Once you are at the terminal of the instance, run the following commands or copy and paste.
sudo dnf -y install git -y
sudo dnf install iptables -y
sudo dnf install wget -y
sudo dnf install https://dl.fedoraproject.org/pub/epel/epel-release-latest-8.noarch.rpm -y
git clone https://github.com/Nyr/openvpn-install.git
cd openvpn-install/
chmod +x openvpn-install.sh
sudo ./openvpn-install.sh
Briefly, this is doing the following:
- Installing git, used in the git clone for retreiving the shell script from the GitHub repo.
- Installing iptables, used for setting routing rules for the VPN.
- Installing wget to retrieve content via the web, used within the shell script.
- Installing an RPM package for the epel-release repo.
- Retreiving the shell script from Nyr's git repo.
- Move into the directory of the downloaded repo files.
- Provide the shell script with exectuable permissions.
- Run the shell script.
From running the script, you are prompted with the relevant options for the OpenVPN installation.

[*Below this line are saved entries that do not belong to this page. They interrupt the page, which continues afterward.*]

(** * sqlflow: the DDL parser, the layout engine and the edge router

    A shallow embedding of

    - [sqlflow-app/src/utils/sqlParser.ts]   (class [SQLParser]),
    - the [LayoutEngine] class               ([hierarchicalLayout],
      [resolveOverlaps]),
    - [sqlflow-app/src/utils/edgeRouting.ts] ([calculateOptimalConnection],
      [calculateAllOptimalConnections]),
    - the hook [useSchemaFilters]            ([categorizedTables],
      [filteredTables], [filteredRelationships], [filterStats]),

    together with the properties of the specification that concern them
    and further properties of the same code.

    Conventions of the embedding.

    - A JavaScript string is a [string]: a sequence of code units, here
      restricted to the range 0..255.  The regular expressions of the
      parser are ASCII patterns, so the classes [\s], [\w] and the [/i]
      flag are the ECMAScript ones restricted to that range.
    - A JavaScript regular expression is a term of [Regex.regex]; it is run
      by a backtracking matcher that follows the ECMAScript priorities
      (greedy and lazy quantifiers, ordered alternation, capture groups).
    - Mutable arrays of the parser are lists threaded through the loops; the
      tables array is updated in place at the index [Array.prototype.find]
      returns.
    - A JavaScript number is an instance of the class [Number]: binary64
      floats ([float]) are what the program runs on, the rationals [Q] are
      the exact-arithmetic reading of the same expressions.
    - [Map<string, _>] is a [gmap string _], [Set<string>] a [gset string]. *)

From Stdlib Require Import ZArith QArith Qabs Floats Uint63 Ascii String.
From Stdlib Require Import DecimalString DecimalNat Lqa.
From stdpp Require Import gmap strings.

(** ** Code units and the string methods the parser uses *)

Module Js.

Definition code (c : ascii) : nat := nat_of_ascii c.

Definition in_range (lo hi : nat) (c : ascii) : bool :=
  (lo <=? code c)%nat && (code c <=? hi)%nat.

(** [\s] (and the characters [trim] strips): TAB, LF, VT, FF, CR, SP and
    NBSP are the white space and line terminators below 256. *)
Definition is_space (c : ascii) : bool :=
  in_range 9 13 c || (code c =? 32)%nat || (code c =? 160)%nat.

(** [\w] is [[A-Za-z0-9_]]. *)
Definition is_word (c : ascii) : bool :=
  in_range 65 90 c || in_range 97 122 c || in_range 48 57 c || (code c =? 95)%nat.

(** [.] excludes the line terminators LF and CR. *)
Definition is_line_terminator (c : ascii) : bool :=
  (code c =? 10)%nat || (code c =? 13)%nat.

(** ASCII case folding: the canonicalisation of the [/i] flag never maps a
    code unit above 127 to one below, so for ASCII patterns this is it. *)
Definition fold_case (c : ascii) : ascii :=
  if in_range 97 122 c then ascii_of_nat (code c - 32) else c.

(** [String.prototype.toLowerCase] on code units below 256: A-Z and the
    Latin-1 capitals (all of 192..222 but the multiplication sign). *)
Definition lower_char (c : ascii) : ascii :=
  if in_range 65 90 c || (in_range 192 222 c && negb (code c =? 215)%nat)
  then ascii_of_nat (code c + 32) else c.

Fixpoint toLowerCase (s : string) : string :=
  match s with
  | EmptyString => EmptyString
  | String c s' => String (lower_char c) (toLowerCase s')
  end.

Fixpoint startsWith (p s : string) : bool :=
  match p, s with
  | EmptyString, _ => true
  | String a p', String b s' => Ascii.eqb a b && startsWith p' s'
  | String _ _, EmptyString => false
  end.

(** [s.includes(sub)] *)
Fixpoint includes (s sub : string) : bool :=
  startsWith sub s ||
  match s with
  | EmptyString => false
  | String _ s' => includes s' sub
  end.

Fixpoint trimStart (s : string) : string :=
  match s with
  | String c s' => if is_space c then trimStart s' else s
  | EmptyString => EmptyString
  end.

Fixpoint trimEnd (s : string) : string :=
  match s with
  | EmptyString => EmptyString
  | String c s' =>
      match trimEnd s' with
      | EmptyString => if is_space c then EmptyString else String c EmptyString
      | t => String c t
      end
  end.

Definition trim (s : string) : string := trimEnd (trimStart s).

(** [s.split(sep)] for a one-character separator: the pieces between the
    separators, the empty ones included. *)
Fixpoint split_on (sep : ascii) (s : string) (cur : string) : list string :=
  match s with
  | EmptyString => [cur]
  | String c s' =>
      if Ascii.eqb c sep then cur :: split_on sep s' EmptyString
      else split_on sep s' (cur +:+ String c EmptyString)
  end.

Definition split (sep : ascii) (s : string) : list string :=
  split_on sep s EmptyString.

The script will place an <your_client_name>.ovpn
file in the /root/
directory. The contents of this can be copied into a file with the .ovpn
extension on your actual machine (e.g. I copied it into a file on my Win10 PC at home), it can be read with sudo cat /root/yourfilename.ovpn
.
The installation can be verified by checking whether a tunnel instance has been configured. This can be done with
ip addr | grep tun0
Which should display something similar to below.
Once this is done, ensure that you have the OpenVPN GUI installed on your PC and load the generated configuration file, the .ovpn
you copied, into the OpenVPN client. From here it should connect and the setup is complete.